Business case warned of avoidable death
The State Opposition claims a leaked document shows the Government was advised to introduce cardiac surgery at the Women’s and Children’s Hospital for more than a year before the four babies died.
Labor spokesperson Chris Picton said a business case, prepared by doctors last year, also claimed the lack of cardiac surgery had contributed to at least one avoidable death and several near misses at the time.
The July 2019 business case, which the ABC has seen, stated that a heart surgery service at the hospital “is feasible, safe and cost-effective”.
The document warns of “avoidable mortality” as a result of the lack of an ECMO machine service there, and that “at least one avoidable death has occurred”.

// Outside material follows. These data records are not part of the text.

(* ===== verification/SagaTraces.v ===== *)
(** * What a saga does to the outside, on every run

    The commands of [Start], [Cancel] and [Refund] that reach the inventory and
    the payment service, with the orders they save, for every behaviour of the
    environment: other goroutines may change the order between any two
    commands, repositories and services may fail at any time.  The only thing
    assumed is that [OrderRepository.Get] returns an order with the requested
    ID. *)

From S2P Require Import Prelude GoLib Domain Prog Ports Saga.

(** ** The environment *)

Inductive effect : Type :=
| Loaded (o : Order)
| Saved (id : string) (status : OrderStatus)
| Reserved (id : string) (answer : option err)
| Released (id : string)
| Paid (id : string) (amount : Z) (status : PaymentStatus) (answer : option err)
| Refunded (id : string) (amount : Z) (status : PaymentStatus) (answer : option err).

Definition get_contract X (c : port X) : X -> Prop :=
  match c in port X return X -> Prop with
  | OrdersGet id => fun r => forall o, r = Ok o -> Order_ID o = id
  | _ => fun _ => True
  end.

Definition saga_effects X (c : port X) : X -> list effect :=
  match c in port X return X -> list effect with
  | OrdersGet _ => fun r => match r with Ok o => [Loaded o] | Err _ => [] end
  | OrdersSave o => fun r => match r with Ok _ => [Saved (Order_ID o) (Order_Status o)] | Err _ => [] end
  | InventoryReserve id _ => fun r => [Reserved id r]
  | InventoryRelease id _ => fun _ => [Released id]
  | PaymentPay id amount _ => fun r => [Paid id amount (fst r) (snd r)]
  | PaymentRefund id amount _ => fun r => [Refunded id amount (fst r) (snd r)]
  | _ => fun _ => []
  end.

Definition outside : environment port effect := Environment _ _ get_contract saga_effects.

(** The effects without the loads. *)
Definition is_load (e : effect) : bool := match e with Loaded _ => true | _ => false end.
Definition visible (t : list effect) : list effect := List.filter (fun e => negb (is_load e)) t.

Lemma visible_app t1 t2 : visible (t1 ++ t2) = visible t1 ++ visible t2.
Proof. apply List.filter_app. Qed.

The business case advises the hospital would have to recruit an experienced heart surgeon to establish the service.
It also lists “skill maintenance” as a potential problem, but argues that could be mitigated by having one surgeon perform all procedures and collaborate with adult and interstate surgical services.
Report found service ‘not viable’: Minister
But speaking on ABC Radio Adelaide earlier this morning, Mr Wade said an earlier review had rejected paediatric heart services for the hospital.
However he said the review had recommended an ECMO machine at the hospital.
The Minister said there was a “diversity of views” among doctors at the hospital about how best to manage the issue and that the hospital’s board was capable of coming to the right solution.
He added that the board had respectfully engaged with the doctors who wrote the July 2019 business case.
He said the board was working to get “the best possible service for babies and children in South Australia”.
Mother joins call for services
Kylie Baker, who has travelled to Melbourne several times since her daughter Abby was born so she could receive life-saving heart surgery, joined the call for paediatric cardiac services to be set up in Adelaide.
Ms Baker said the trips took a heavy emotional and financial toll.
“If it was in Adelaide, you’ve got family, you’ve got your friends, you’ve got a support network,” she said.
She said she was devastated to learn of the four babies’ deaths.
“It’s heartbreaking and it shouldn’t be happening. These are little babies,” she said.